Sie lässt das Feuerzeug los, um sich eine Haarsträhne aus dem blassen Gesicht zu streichen. Sie verlagert das Gewicht auf das rechte Bein und entdeckt an der linken Schuhspitze einen dunklen Kratzer. Die Mappe rutscht zentimeterweit nach vorn. Sie schiebt sie mit einem sicheren Handgriff wieder zurück. Er schwingt den Aktenkoffer hinüber auf die andere Seite, um den linken Arm anzuwinkeln und eine chromblitzende Uhr freizulegen. Er schaut flüchtig auf ihren grobkarierten Rock. Es ist viertel vor neun.

Drei.
Er senkt den Arm, nachdem er erneut den Krawattenknoten korrigiert hat. Seine Lippen presst er zu einem undeutlichen Kräuseln zusammen, während er sich räuspert. Ihre Augen wandern an den Schaltern und Knöpfen entlang und verharren für einen Moment an dem riesigen roten Hebel, auf dem das Wort „Nothalt“ aufgedruckt ist. Ihre Mundwinkel wandern sekundenlang nach oben.

Vier.
Mit einem polternden Ruck kommt der Fahrstuhl zum Stehen. Die Frau blickt auf die beleuchtete Vier, dann auf die leicht verbeulten Türen, die sich scheppernd auseinander schieben. Der Mann schaut erneut auf die Uhr und dann zwischen den geöffneten Türen hindurch. Dort ist ein Flur mit ehemals weißem Linoleumfußboden und gegenüber eine Metalltür mit einem Schild. Der Mann hebt die Hand und drückt mehrmals einen der oberen Knöpfe, die Frau schaut der Bewegung hinterher und streift mit ihrem Blick sein leicht errötetes Ohr. Sie macht einen halben Schritt zurück und lehnt sich mit der Schulter an die Wand. Die Türen bewegen sich zögernd und rumpelnd aufeinander zu. Mit einem polternden Ruck gerät der Fahrstuhl wieder in Bewegung.

Fünf.
Der Mann stellt den Aktenkoffer auf dem Boden ab und lockert mit beiden Händen den Krawattenknoten. Dabei zieht er sein markantes Kinn und gleichzeitig die Augenbrauen nach oben. Dann zupft er seine Ärmel zurecht. Die Frau seufzt unhörbar und dreht mit dem Daumen ihren Ring am schlanken Mittelfinger. Sie hat hell und sauber lackierte Fingernägel.

Sechs.
Der Mann verschränkt die Hände hinter seinem Rücken. Dabei beugt er sich etwas nach vorne und schickt einen huschenden Blick zu den braunen Haaren um das geschwungene Profil. Die Frau reagiert mit einer unbehaglichen Bewegung von der Wand weg und fängt wieder an, das Gewicht zu verlagern. Sie kramt nach dem Feuerzeug, bekommt aber den Schlüsselbund zu fassen. Sie seufzt hörbar.

Sieben.
Der Mann starrt mit gerunzelter Stirn auf die Ziffernreihe und holt tief Luft. Die Frau sieht auf den schmutzigen Boden und hält die Luft an.

Acht.
Der Fahrstuhl kommt ruckelnd zum Stehen und erneut geben die Türen den Blick auf einen unbelebten Flur frei. Die Frau räuspert sich und geht mit wackligen Schritten geradeaus, wo sie sich geduckt umschaut. Der Mann schickt ihr einen langen Blick hinterher, bis sich die Türen langsam schließen.

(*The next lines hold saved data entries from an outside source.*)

(* ===== verification/Handler.v ===== *)
(** Handlers of the orchestrator as state-passing programs.

    A handler works on the shared state of its object and on the outside: it
    sends responses, awaits the answers to its requests, draws random numbers and
    may return early with an error. [World] holds the shared state, what the
    outside will answer and what was written so far; [handler] is the monad over
    it, and [follows] lifts a relation on worlds to it: what a handler keeps, it
    keeps step by step. *)
From S2P Require Import Prelude SipMessage Transaction NetAddr TuProg Uas.

Section handler.
Context {S O : Type}.

(** What the outside does: whether each response could be sent and each bridge
    started, the final response to each request that is awaited, whether each
    request that is not awaited could be sent, and the random numbers. A list
    that has run out stands for success, for no response, and for zero. *)
Record World := mkWorld {
  shared : S; oks : list bool; answers : list (option SipResponse); rnds : list Z; outs : list O }.

Definition handler (A : Type) : Type := World -> Prelude.outcome unit A * World.

#[export] Instance handler_ret : MRet handler := fun A a w => (Ok a, w).
#[export] Instance handler_bind : MBind handler := fun A B f m w =>
  match m w with
  | (Ok a, w) => f a w
  | (Err e, w) => (Err e, w)
  | (Panic, w) => (Panic, w)
  end.

Definition get : handler S := fun w => (Ok (shared w), w).
Definition modify (f : S -> S) : handler unit := fun w =>
  (Ok tt, mkWorld (f (shared w)) (oks w) (answers w) (rnds w) (outs w)).
Definition emit (o : O) : handler unit := fun w =>
  (Ok tt, mkWorld (shared w) (oks w) (answers w) (rnds w) (outs w ++ [o])).
Definition accepted : handler bool := fun w =>
  (Ok (default true (head (oks w))), mkWorld (shared w) (tail (oks w)) (answers w) (rnds w) (outs w)).
Definition awaited : handler (option SipResponse) := fun w =>
  (Ok (default None (head (answers w))), mkWorld (shared w) (oks w) (tail (answers w)) (rnds w) (outs w)).
Definition draw : handler Z := fun w =>
  (Ok (default 0 (head (rnds w))), mkWorld (shared w) (oks w) (answers w) (tail (rnds w)) (outs w)).
Definition draw_rnd : handler Rnd := a ← draw; b ← draw; mret (mkRnd a b 0).

(** [?] on a result computed without the world; the error is only logged. *)
Definition from_outcome {E A} (m : Prelude.outcome E A) : handler A := fun w =>
  (match m with Ok a => Ok a | Err _ => Err tt | Panic => Panic end, w).
Definition fail {A} : handler A := fun w => (Err tt, w).

(** [if let Err(e) = m { warn!(..) }]: the error goes no further. *)
Definition attempt {A} (m : handler A) : handler (option A) := fun w =>
  match m w with
  | (Ok a, w) => (Ok (Some a), w)
  | (Err _, w) => (Ok None, w)
  | (Panic, w) => (Panic, w)
  end.

(** A program of a transaction user; [note] is how its calls are written down. *)
Context (note : sent -> O).
Fixpoint perform {A} (p : prog A) : handler (tu_result A) :=
  match p with
  | Done r => mret r
  | Call req dest k => emit (note (Awaited req dest)) ;; o ← awaited; perform (k o)
  | Post req dest k => emit (note (Posted req dest)) ;; ok ← accepted; perform (k ok)
  end.

(** ** Relations on worlds that handlers follow *)

Definition follows {A} (R : World -> World -> Prop) (m : handler A) : Prop := forall w, R w (m w).2.

Section follows.
Context (R : World -> World -> Prop) `{!PreOrder R}.

Lemma follows_ret {A} (a : A) : follows R (mret a).
Proof using PreOrder0. intros w. reflexivity. Qed.
Lemma follows_bind {A B} (m : handler A) (f : A -> handler B) : follows R m -> (forall a, follows R (f a)) -> follows R (m ≫= f).
Proof using PreOrder0.
  intros Hm Hf w. specialize (Hm w). unfold mbind, handler_bind. destruct (m w) as [[a | e |] w1]; [|done..].
  etransitivity; [exact Hm | apply Hf].
Qed.
(** With what is known of the result of the first step. *)
Lemma follows_bind_post {A B} (Q : A -> Prop) (m : handler A) (f : A -> handler B) :
  follows R m -> (forall w a, (m w).1 = Ok a -> Q a) -> (forall a, Q a -> follows R (f a)) -> follows R (m ≫= f).
Proof using PreOrder0.
  intros Hm HQ Hf w. specialize (Hm w). specialize (HQ w). unfold mbind, handler_bind. destruct (m w) as [[a | e |] w1]; [|done..].
  etransitivity; [exact Hm | by apply Hf, HQ].
Qed.
Lemma follows_attempt {A} (m : handler A) : follows R m -> follows R (attempt m).
Proof using PreOrder0. intros Hm w. specialize (Hm w). unfold attempt. by destruct (m w) as [[a | e |] w1]. Qed.
Lemma follows_get : follows R get.
Proof using PreOrder0. intros w. reflexivity. Qed.
Lemma follows_from_outcome {E A} (o : Prelude.outcome E A) : follows R (from_outcome o).
Proof using PreOrder0. intros w. reflexivity. Qed.
Lemma follows_fail {A} : follows R (fail (A := A)).
Proof using PreOrder0. intros w. reflexivity. Qed.
End follows.

(** ** Triples over a view

    What a theorem needs to know of a world is its view. [wp view v m Post]: from
    every world of view [v], [m] ends with a result and a view as [Post] says. *)

Section wp.
Context {V : Type} (view : World -> V).

Definition wp {A} (v : V) (m : handler A) (Post : Prelude.outcome unit A -> V -> Prop) : Prop :=
  forall w, view w = v -> Post (m w).1 (view (m w).2).

(** The result of a first step: what remains is [f], unless it ended the handler. *)
Definition continue {A B} (f : A -> handler B) (Post : Prelude.outcome unit B -> V -> Prop) (r : Prelude.outcome unit A) (v : V) : Prop :=
  match r with Ok a => wp v (f a) Post | Err e => Post (Err e) v | Panic => Post Panic v end.

Lemma wp_ret {A} v (a : A) (Post : _ -> _ -> Prop) : Post (Ok a) v -> wp v (mret a) Post.
Proof. by intros H w <-. Qed.
Lemma wp_bind {A B} v (m : handler A) (f : A -> handler B) Post : wp v m (continue f Post) -> wp v (m ≫= f) Post.
Proof.
  intros H w Hv. specialize (H w Hv). unfold mbind, handler_bind. destruct (m w) as [[a | e |] w1]; cbn in *; [|done..]. by apply H.
Qed.
Lemma wp_conseq {A} v (m : handler A) (Post Post' : _ -> _ -> Prop) : wp v m Post' -> (forall r v', Post' r v' -> Post r v') -> wp v m Post.
Proof. intros H Hp w Hv. by apply Hp, H. Qed.
Lemma wp_quiet {A} v (m : handler A) (Post : _ -> _ -> Prop) : follows (fun w w' => view w' = view w) m -> (forall r, Post r v) -> wp v m Post.
Proof. intros H Hp w Hv. rewrite H, Hv. apply Hp. Qed.
Lemma wp_attempt {A} v (m : handler A) (Post : _ -> _ -> Prop) :
  wp v m (fun r v' => match r with Ok a => Post (Ok (Some a)) v' | Err _ => Post (Ok None) v' | Panic => Post Panic v' end) ->
  wp v (attempt m) Post.
Proof. intros H w Hv. specialize (H w Hv). unfold attempt. by destruct (m w) as [[a | e |] w1]. Qed.
Lemma wp_get v (Post : _ -> _ -> Prop) : (forall w, view w = v -> Post (Ok (shared w)) v) -> wp v get Post.
Proof. intros H w Hv. cbn. rewrite Hv. by apply H. Qed.
Lemma wp_from_outcome {E A} v (o : Prelude.outcome E A) (Post : _ -> _ -> Prop) :
  Post (match o with Ok a => Ok a | Err _ => Err tt | Panic => Panic end) v -> wp v (from_outcome o) Post.
Proof. by intros H w <-. Qed.
Lemma wp_fail {A} v (Post : _ -> _ -> Prop) : Post (Err tt) v -> wp v (fail (A := A)) Post.
Proof. by intros H w <-. Qed.

(** Views are equal: an equivalence for [follows]. *)
#[export] Instance same_view_preorder : PreOrder (fun w w' => view w' = view w).
Proof. split; [done | intros a b c H1 H2; congruence]. Qed.
End wp.

(** One step of a handler whose result is known. *)
Lemma bind_ok {A B} (m : handler A) (f : A -> handler B) w a w1 : m w = (Ok a, w1) -> (m ≫= f) w = f a w1.
Proof. intros H. unfold mbind, handler_bind. by rewrite H. Qed.
Lemma bind_get {B} (f : S -> handler B) w : (get ≫= f) w = f (shared w) w.
Proof. done. Qed.
Lemma bind_modify {B} g (f : unit -> handler B) w : (modify g ≫= f) w = f tt (modify g w).2.
Proof. done. Qed.
Lemma bind_emit {B} o (f : unit -> handler B) w : (emit o ≫= f) w = f tt (emit o w).2.
Proof. done. Qed.

(** The values a program returns. *)
Fixpoint returns {A} (P : A -> Prop) (p : prog A) : Prop :=
  match p with
  | Done r => forall a, r = Ok a -> P a
  | Call _ _ k => forall o, returns P (k o)
  | Post _ _ k => forall ok, returns P (k ok)
  end.
Lemma perform_returns {A} (P : A -> Prop) (p : prog A) w r : returns P p -> (perform p w).1 = Ok r -> forall a, r = Ok a -> P a.
Proof.
  revert w. induction p as [r' | req dest k IH | req dest k IH]; cbn [returns perform]; intros w Hp H.
  - injection H as <-. done.
  - revert H. unfold mbind, handler_bind. cbn [emit awaited]. by apply IH.
  - revert H. unfold mbind, handler_bind. cbn [emit accepted]. by apply IH.
Qed.

End handler.
Arguments World : clear implicits.
Arguments handler : clear implicits.

Create HintDb frame.
#[export] Hint Resolve follows_ret follows_bind follows_attempt follows_get follows_from_outcome follows_fail : frame.

(** The steps of a handler one by one, on every branch; [finish] ends each. *)
Ltac follow_steps finish :=
  repeat (intros;
    match goal with
    | |- follows _ (mbind _ _) => apply follows_bind; [typeclasses eauto | |]
    | |- follows _ (let '(_, _) := ?p in _) => destruct p
    | |- follows _ (match ?x with _ => _ end) => let E := fresh "E" in destruct x eqn:E
    | |- follows _ _ => solve [finish]
    | |- _ => progress cbv zeta
    end).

Die Frau dreht sich um und sucht vergeblich auf den geschlossenen Fahrstuhltüren nach einer Antwort.

Neun.
Der Mann stellt sich vor, wie er sie angesprochen und wie ihre Stimme geklungen hätte. Er runzelt die Stirn und zieht die Augenbrauen zusammen. Er fühlt eine Ungeduld in sich aufsteigen. Er holt tief Luft und schnaubt.

Zehn.
Der Mann schließt die Augen und kratzt sich unsicher am Kopf. Er reibt die Nase und macht einen Schritt nach hinten. Sein Blick ist wieder geradeaus gerichtet und sein Mund presst sich fest zusammen.

Elf.
Er nimmt den Aktenkoffer in die linke Hand und rückt an der Krawatte seine Gedanken zurecht.

Zwölf.
Der Fahrstuhl spuckt den schnell voran schreitenden Mann aus. Er sieht sich nicht nach den schließenden Türen um, hört nur das Scheppern des alten Metalls. Als das Geräusch verklungen ist, bleibt er kurz stehen. Der Fahrstuhl setzt sich wieder in Bewegung und nimmt eine der vielen Abzweigungen einer möglichen Zukunft mit, die niemals stattfinden wird.
 
...eine schöne Erzählung, die mir gut gefällt: Die Idee anhand reiner Äußerlichkeiten eine nicht stattgefundene Bekanntschaft zu beschreiben - die reine Begegnung ohne die innere Beteiligung, die aber leicht nachlesbar an den Bewegungen und Körperhaltungen wird... wie oft passiert so etwas im Alltag!
Als ob menschliche Kommunikation so schwer wäre! Und immer bleiben nur die geschlossenen Türen.
Einziger (aber sehr nebensächlicher)Störfaktor: aus der Aktentasche wird ein Aktenkoffer. Ist mir deshalb aufgefallen, weil der Mann plötzlich beide Hände frei hat.
 

Anonym

Gast
Hallo sonnenstäubchen.
Vielen Dank fürs Kommentieren und den Hinweis. Habe nun einheitlich einen Aktenkoffer draus gemacht, das war mir glatt entgangen. Bei so einem eher statischen, nüchternen Text fällt mir das Redigieren sehr schwer, beim dritten Durchlesen sehe ich nur noch Buchstabensuppe...

Lieben Gruß
A.
 

jon

Mitglied
Teammitglied
Bei fünf und sechs wiederholt sich markant – störenderweise, weil es einmal für ihn und einmal für sie gilt. (Ich würde es bei der Frau ersetzen – markant klingt immer irgendwie nach "männlich").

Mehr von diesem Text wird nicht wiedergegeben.